Speaking via video link at the forum, which took place virtually as part of Tallinn Black Nights Film Festival in Estonia, Dawson said the MEDIA action plan would focus on “recovery, transformation and empowerment” to revitalise the industry in the wake of the Covid-19 pandemic and pave the way for future growth.
“Our ambition is to turn this period of crisis into an opportunity for the transformation of the industry and be more competitive in the longer term,” said Dawson.
“Europe is emerging from an extremely difficult period and we’re already entering into a second phase of the Covid crisis. The containment decisions taken in several member states have had serious negative consequences: closed cinemas, a drastic drop in advertising revenues and liquidity problems.”
He highlighted that all this “gloom and doom” had been offset by an “unprecedented recovery package” of €750bn to restart Europe’s economy and included “a new source of financing to support the audiovisual industry”.
“European culture and cinema are intrinsic parts of our identity and we recognize a healthy and pluralistic media environment is fundamental for our cultural diversity and democracy, so economic recovery is a precondition for all these things,” said Dawson.
While unable to divulge the full details of the MEDIA “action plan”, which is being lined up for publication in December, Dawson did discuss the three pillars on which it would be launched.
“The first is recovery, to help companies survive this economic storm, supporting liquidity and investment,” he said.
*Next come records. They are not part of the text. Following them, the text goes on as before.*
Lemma window_ok_mono R R' l w : R ⊆ R' -> window_ok R l w -> window_ok R' l w.
Proof. intros HR (H1 & H2 & H3). split_and!; auto. intros f Hf. apply (settled_mono R); auto. Qed.

Lemma replies_ok_mono R R' T T' l rp :
  R ⊆ R' -> T ⊆ T' -> replies_ok R T l rp -> replies_ok R' T' l rp.
Proof.
  intros HR HT H m Hm. destruct (H m Hm) as [Hr|(t & tk & code & bytes & Ht & Hb & -> & Hc)]; [by left | right].
  exists t, tk, code, bytes. split_and!; [by apply (lookup_weaken _ T') in Ht | done | done |].
  destruct Hc as [|[? Hk]]; [by left | right]. split; [done | by apply HR].
Qed.

Lemma source_ok_mono R R' T T' l l' src :
  (forall rp, replies_ok R T l rp -> replies_ok R' T' l' rp) -> source_ok R T l src -> source_ok R' T' l' src.
Proof. intros Hrp H b sz bytes Hs Hl. by apply Hrp, (H b sz). Qed.

Lemma jobs_ok_mono n R R' T T' l l' procs js :
  T ⊆ T' -> l ⊆ l' -> (forall rp, replies_ok R T l rp -> replies_ok R' T' l' rp) ->
  jobs_ok n R T l procs js -> jobs_ok n R' T' l' procs js.
Proof.
  intros HT Hl Hrp H mj Hmj. destruct (H mj Hmj) as [Hs Hc]. split; [done |]. destruct (fst mj); [| done].
  destruct (snd mj) as [c m sz|d ph]; destruct Hc as (t & tk & Ht & Hrest); exists t, tk;
    (split; [by apply (lookup_weaken _ T') in Ht |]); [done |]. destruct Hrest as (? & ? & Hph). split_and!; [done | done |].
  destruct ph; cbn [phase_ok] in *; try done; [| by eapply source_ok_mono ..].
  destruct Hph as (r & Hr & ? & ?). exists r. by split; [apply Hl |].
Qed.

Lemma world_ok_mono n next R R' T T' s rq rp l next' :
  R ⊆ R' -> T ⊆ T' -> tickets_ok n next' R' T' -> world_ok n next R T s rq rp l -> world_ok n next' R' T' s rq rp l.
Proof.
  intros HR HT Htk (H1 & H2 & H3 & H4 & H5 & H6 & H7 & H8 & H9). split_and!; auto.
  - intros m Hm. destruct (H4 m Hm) as (m0 & -> & Hm0). exists m0. split; [done |]. by apply (sent_by_mono T).
  - by apply (runs_ok_mono _ T).
  - by apply (window_ok_mono R).
  - by apply (replies_ok_mono R _ T).
  - eapply jobs_ok_mono; [exact HT | done | | exact H9]. intros rp' Hrp. by apply (replies_ok_mono R _ T).
Qed.

Lemma world_ok_settle n next R x T s rq rp l :
  world_ok n next R T s rq rp l -> world_ok n next (x :: R) T s rq rp l.
Proof.
  intros H. assert (R ⊆ x :: R) by (intros y Hy; by right). apply (world_ok_mono n next R _ T); auto.
  apply (tickets_ok_mono n next next R); [done | lia | by destruct H as (_ & _ & ? & _)].
Qed.

Lemma result_ok_mono l l' x ret u : l ⊆ l' -> result_ok l x ret u -> result_ok l' x ret u.
Proof.
  intros Hl [|[|[|(r & u0 & h & Hr & Ha)]]]; [by left | by right; left | by right; right; left |].
  right; right; right. exists r, u0, h. split; [by apply Hl | done].
Qed.

Lemma calls_ok_runs R th l l' c : l ⊆ l' -> calls_ok R th l c -> calls_ok R th l' c.
Proof.
  intros Hl (H1 & H2 & H3). split_and!; [done | | intros; by eapply result_ok_mono, H3].
  intros t tr Ht Ha. destruct (H2 t tr Ht Ha) as [Hc (ca & Hca & Hd)]. split; [done |]. exists ca. split; [done |].
  destruct (done_ ca); [by eapply result_ok_mono | done].
Qed.

(** A step of a thread keeps its ticket. *)
Lemma tickets_same th t tr tr' :
  th !! t = Some tr -> ticket_of tr' = ticket_of tr -> tickets (<[t := tr']> th) = tickets th.
Proof. intros Ht He. rewrite fmap_insert, He. apply insert_id. by rewrite lookup_fmap, Ht. Qed.

(** ** Steps of a thread *)

Lemma decref_opt_chan o c c' : decref_opt o c = Done c' -> exists ch r, c' = set_chan ch r c.
Proof.
  destruct o as [x|]; cbn [decref_opt].
  - unfold conn_decref. intros H. apply bind_Done_inv in H as (u & _ & H). injection H as <-. by eexists _, _.
  - intros [= <-]. exists (chan_ c), (conn_refs c). by destruct c.
Qed.

Lemma get_refconn_chan dead conn o c c' o' :
  get_refconn dead conn o c = Done (c', o') -> exists ch r, c' = set_chan ch r c.
Proof.
  unfold get_refconn. intros H. apply bind_Done_inv in H as (c1 & H1 & H).
  assert (Hc1 : exists ch r, c1 = set_chan ch r c).
  { destruct (match chan_ c with None => true | Some x => dead x end).
    - apply bind_Done_inv in H1 as (c0 & H0 & H1). injection H1 as <-.
      apply decref_opt_chan in H0 as (ch & r & ->). by eexists _, _.
    - injection H1 as <-. exists (chan_ c), (conn_refs c). by destruct c. }
  destruct Hc1 as (ch & r & ->). destruct (chan_ _).
  - apply bind_Done_inv in H as (c2 & H2 & H). injection H as <- _.
    apply decref_opt_chan in H2 as (ch2 & r2 & ->). by eexists _, _.
  - injection H as <- _. by eexists _, _.
Qed.

Definition same_ids (k k' : call) : Prop := k_xid k' = k_xid k /\ k_req k' = k_req k.

(** The fields the invariant talks about. *)
Definition same_core (c c' : rpcc) : Prop :=
  clt_nonce_ c' = clt_nonce_ c /\ xid_ c' = xid_ c /\ xid_rep_window_ c' = xid_rep_window_ c /\
  calls_ c' = calls_ c /\ callers c' = callers c.

Lemma call1_send_spec dead conn k c c' k' out :
  call1_send dead conn k c = Done (c', k', out) ->
  same_ids k k' /\ same_core c c' /\ srv_nonce_ c' = srv_nonce_ c /\
  (dup_req_ c' = dup_req_ c \/ dup_req_ c' = request_clear) /\
  (forall m, m ∈ out.*2 -> m = k_req k \/ (isvalid (dup_req_ c) = true /\ m = rq_buf (dup_req_ c))).
Proof.
  unfold call1_send. destruct (negb (k_transmit k)).
  { intros [= <- <- <-]. split_and!; auto; try done. intros m Hm. by apply not_elem_of_nil in Hm. }
  intros H. apply bind_Done_inv in H as ([c1 o] & H1 & H). apply get_refconn_chan in H1 as (ch & r & ->).
  destruct o as [x|].
  2:{ injection H as <- <- <-. split_and!; auto; try done. intros m Hm. by apply not_elem_of_nil in Hm. }
  destruct (reachable_ _).
  2:{ injection H as <- <- <-. split_and!; auto; try done. intros m Hm. by apply not_elem_of_nil in Hm. }
  destruct (isvalid (dup_req_ (set_chan ch r c)) && _) eqn:Hv.
  - injection H as <- <- <-. apply andb_true_iff in Hv as [Hv _]. split_and!; auto; try done.
    intros m Hm. cbn in Hm. rewrite !elem_of_cons, elem_of_nil in Hm. destruct Hm as [->|[->|[]]]; auto.
  - injection H as <- <- <-. split_and!; auto; try done.
    intros m Hm. cbn in Hm. rewrite elem_of_cons, elem_of_nil in Hm. destruct Hm as [->|[]]; auto.
Qed.

Lemma call1_arm_spec now k r : call1_arm now k = Done (Some r) -> same_ids k r.
Proof.
  unfold call1_arm. destruct (_ =? 0); [done |]. intros H. apply bind_Done_inv in H as (next & _ & H).
  destruct (if 0 <? _ then _ else _). injection H as <-. done.
Qed.

Lemma call1_wake_spec dead t k c r : call1_wake dead t k c = Done (Some r) -> same_ids k r.
Proof.
  unfold call1_wake. destruct (callers c !! t); [| done]. destruct (done_ _); [done |]. by intros [= <-].
Qed.

Lemma calls_ok_move R th l c c' t tr k p :
  calls_ok R th l c -> th !! t = Some tr -> active (t_pc tr) -> active p -> k_xid k = k_xid (t_call tr) ->
  calls_ c' = calls_ c -> callers c' = callers c -> calls_ok R (<[t := at_pc p k tr]> th) l c'.
Proof.
  intros (H1 & H2 & H3) Ht Ha Hp Hk Hc Hr. split_and!.
  - intros x t' Hx. rewrite Hc in Hx. destruct (H1 x t' Hx) as (tr' & Ht' & Ha' & ->).
    destruct (decide (t' = t)) as [->|Hne].
    + rewrite lookup_insert_eq. eexists. split_and!; [done | done |]. cbn [t_call at_pc]. rewrite Hk. congruence.
    + rewrite lookup_insert_ne by done. by exists tr'.
  - intros t' tr' Ht' Ha'. unfold registered. rewrite Hc, Hr. destruct (decide (t' = t)) as [->|Hne].
    + rewrite lookup_insert_eq in Ht'. injection Ht' as <-. cbn [t_call at_pc]. rewrite Hk. by apply H2.
    + rewrite lookup_insert_ne in Ht' by done. by apply H2.
  - intros t' tr' ret u Ht' Hpc. destruct (decide (t' = t)) as [->|Hne].
    + rewrite lookup_insert_eq in Ht'. injection Ht' as <-. cbn [t_pc at_pc] in Hpc. by subst p.
    + rewrite lookup_insert_ne in Ht' by done. by eapply H3.
Qed.

Lemma client_ok_core n R T T' c c' :
  client_ok n R T c -> same_core c c' -> is_u32 (srv_nonce_ c') -> T ⊆ T' ->
  (dup_req_ c' = dup_req_ c \/ dup_req_ c' = request_clear) -> client_ok n R T' c'.
Proof.
  intros (H1 & _ & H3 & H4 & H5 & H6) (E1 & E2 & E3 & _ & _) Hs HT Hd. unfold client_ok.
  rewrite E1, E2, E3. split_and!; auto. intros Hv. destruct Hd as [Hd|Hd]; rewrite Hd in *; [| done].
  by apply (sent_by_mono T), H6.
Qed.

Lemma s32_inj x y : 1 <= x < 2 ^ 32 - 1 -> 1 <= y < 2 ^ 32 - 1 -> s32 x = s32 y -> x = y.
Proof. intros Hx Hy H. rewrite <- (s32_u32 x), <- (s32_u32 y) by (unfold is_u32; lia). by rewrite H. Qed.

(** ** A new call *)

Lemma call1_begin_spec n R T t proc req to now c c' k :
  built req -> is_u32 n -> client_ok n R T c -> xid_ c < 2 ^ 32 - 1 ->
  call1_begin fill t proc req to now c = Done (c', inr k) ->
  ticket_ok n R (Ticket proc req (xid_ c) (k_req k)) /\ k_xid k = xid_ c /\
  c' = set_calls (<[s32 (xid_ c) := t]> (calls_ c)) (<[t := Caller (xid_ c) unmarshall_empty 0 false]> (callers c))
         (set_xid (xid_ c + 1) c).
Proof.
  intros (b & Hb & Hind) Hn (Hnonce & Hsrv & Hx1 & (f & w' & Hw & Hs & Hxs & _ & Hrun & _) & _) Hx H.
  unfold call1_begin in H. destruct (_ || _); [done |]. destruct (destroy_wait_ c); [done |].
  cbn [xid_rep_window_ set_calls set_xid] in H. rewrite Hw in H. cbn [window_front] in H. rewrite bind_Done in H.
  assert (Hf : xid_ok f) by (rewrite Forall_forall in Hxs; apply Hxs; rewrite Hw; left). unfold xid_ok in Hf.
  cbn [clt_nonce_ srv_nonce_ set_calls set_xid] in H.
  destruct (request_on_wire fill (ReqHeader (s32 (xid_ c)) (s32 proc) (clt_nonce_ c) (srv_nonce_ c) (s32 f)) req b Hb Hind)
    as (m' & bytes & u & Hpack & Hmsg & Hun & Hat).
  { split_and!; try apply s32_range; [by rewrite Hnonce | done]. }
  rewrite Hpack, bind_Done, Hmsg, bind_Done in H. apply bind_Done_inv in H as (final & _ & H).
  injection H as <- <-. rewrite u32_id by (unfold is_u32; lia). split_and!; try done.
  split; [cbn [kx]; lia |]. exists b, u, (ReqHeader (s32 (xid_ c)) (s32 proc) (clt_nonce_ c) (srv_nonce_ c) (s32 f)).
  cbn [k_args kreq kx k_proc k_req q_xid q_proc q_clt_nonce q_xid_rep]. split_and!; try done.
  rewrite s32_u32 by (unfold is_u32; lia). done.
Qed.

Lemma tickets_ok_new n next R T t tk :
  tickets_ok n next R T -> ticket_ok n R tk -> kx tk = next ->
  tickets_ok n (next + 1) R (<[t := tk]> T).
Proof.
  intros Htk Hnew Hx. destruct (tickets_ok_mono n next (next + 1) R R T ltac:(done) ltac:(lia) Htk) as [A1 A2].
  assert (Hne : forall t' tk', T !! t' = Some tk' -> kx tk' <> next).
  { intros t' tk' Ht'. destruct (proj1 Htk t' tk' Ht') as [_ Hlt]. lia. }
  split.
  - intros t' tk' Ht'. rewrite lookup_insert in Ht'.
    case_decide; [injection Ht' as <-; split; [done | lia] | by apply (A1 t')].
  - intros t1 t2 tk1 tk2 H1 H2 He. rewrite lookup_insert in H1, H2. repeat case_decide; subst; try done.
    + injection H2 as <-. by destruct (Hne _ _ H1).
    + injection H1 as <-. by destruct (Hne _ _ H2).
    + by apply (A2 t1 t2 tk1 tk2).
Qed.

Lemma ticket_in T th t tr : T = tickets th -> th !! t = Some tr -> T !! t = Some (ticket_of tr).
Proof. intros -> Ht. by rewrite lookup_fmap, Ht. Qed.

(** The transaction ids of calls in the table are those of their tickets. *)
Lemma call_range n next R th t tr :
  tickets_ok n next R (tickets th) -> th !! t = Some tr -> 1 <= k_xid (t_call tr) < 2 ^ 32 - 1 /\ k_xid (t_call tr) < next.
Proof. intros [Htk _] Ht. by destruct (Htk t _ (ticket_in _ th t tr eq_refl Ht)) as [[Hx _] Hlt]. Qed.

Lemma calls_ok_new n R th l c t proc req k :
  tickets_ok n (xid_ c) R (tickets th) -> (forall x, x ∈ R -> x < xid_ c) -> 1 <= xid_ c < 2 ^ 32 - 1 ->
  calls_ok R th l c -> th !! t = None -> k_xid k = xid_ c ->
  calls_ok R (<[t := Thread proc req k Sending]> th) l
    (set_calls (<[s32 (xid_ c) := t]> (calls_ c)) (<[t := Caller (xid_ c) unmarshall_empty 0 false]> (callers c))
       (set_xid (xid_ c + 1) c)).
Proof.
  intros Htk HR Hx (H1 & H2 & H3) Ht Hkx. split_and!.
  - intros x t' Hl. cbn [calls_ set_calls] in Hl. rewrite lookup_insert in Hl. case_decide as Hd.
    + injection Hl as <-. rewrite lookup_insert_eq. eexists. split_and!; [done | done |]. cbn [t_call]. by rewrite Hkx.
    + destruct (H1 x t' Hl) as (tr & Ht' & Hr). assert (t' <> t) by congruence.
      rewrite lookup_insert_ne by done. by exists tr.
  - intros t' tr' Ht' Ha. destruct (decide (t' = t)) as [->|Hne].
    + rewrite lookup_insert_eq in Ht'. injection Ht' as <-. cbn [t_call]. rewrite Hkx.
      split; [apply lookup_insert_eq |]. eexists. split; [apply lookup_insert_eq |]. cbn [done_].
      intros HxR. specialize (HR _ HxR). lia.
    + rewrite lookup_insert_ne in Ht' by done. destruct (H2 t' tr' Ht' Ha) as [Hc (ca & Hcaller & Hd)].
      destruct (call_range n _ R th t' tr' Htk Ht') as [Hr Hlt]. split; cbn [calls_ callers set_calls].
      * rewrite lookup_insert_ne; [done |]. intros He. apply s32_inj in He; lia.
      * exists ca. by rewrite lookup_insert_ne.
  - intros t' tr' ret u Ht' Hpc. destruct (decide (t' = t)) as [->|Hne].
    + rewrite lookup_insert_eq in Ht'. by injection Ht' as <-.
    + rewrite lookup_insert_ne in Ht' by done. by eapply H3.
Qed.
“Secondly, transformation: building long-term resilience and competitiveness of the industry. Looking at how to collect our data, exploit our data, innovate technologically, look at emerging markets like virtual reality and building on our talent and creativity. Europe, we should never forget, has many assets and advantages, notably our unparalleled, unique diversity of culture, our technical knowhow.”
Dawson outlined how the third goal of the plan would aim to “enable the industry and empower citizens to exploit Europe’s diversity as an asset”. This, he said, could include citizens “accessing content across borders and developing all the diverse talents that we have in Europe”.
He noted Europe had suffered from a “brain drain” of software engineers who are poached by global rivals to work on projects such as “building seamless user experiences for streaming platforms”.
“All these skills are very much in demand, especially now as everything digital and virtual is growing exponentially during the Covid crisis, so there is a real shortage in the market which we will be addressing,” he added.
“Even our biggest European players are remarkably smaller than their global competitors so we need to move on from that and have a new way of thinking where we see the European continent as their native market, just like their domestic market.”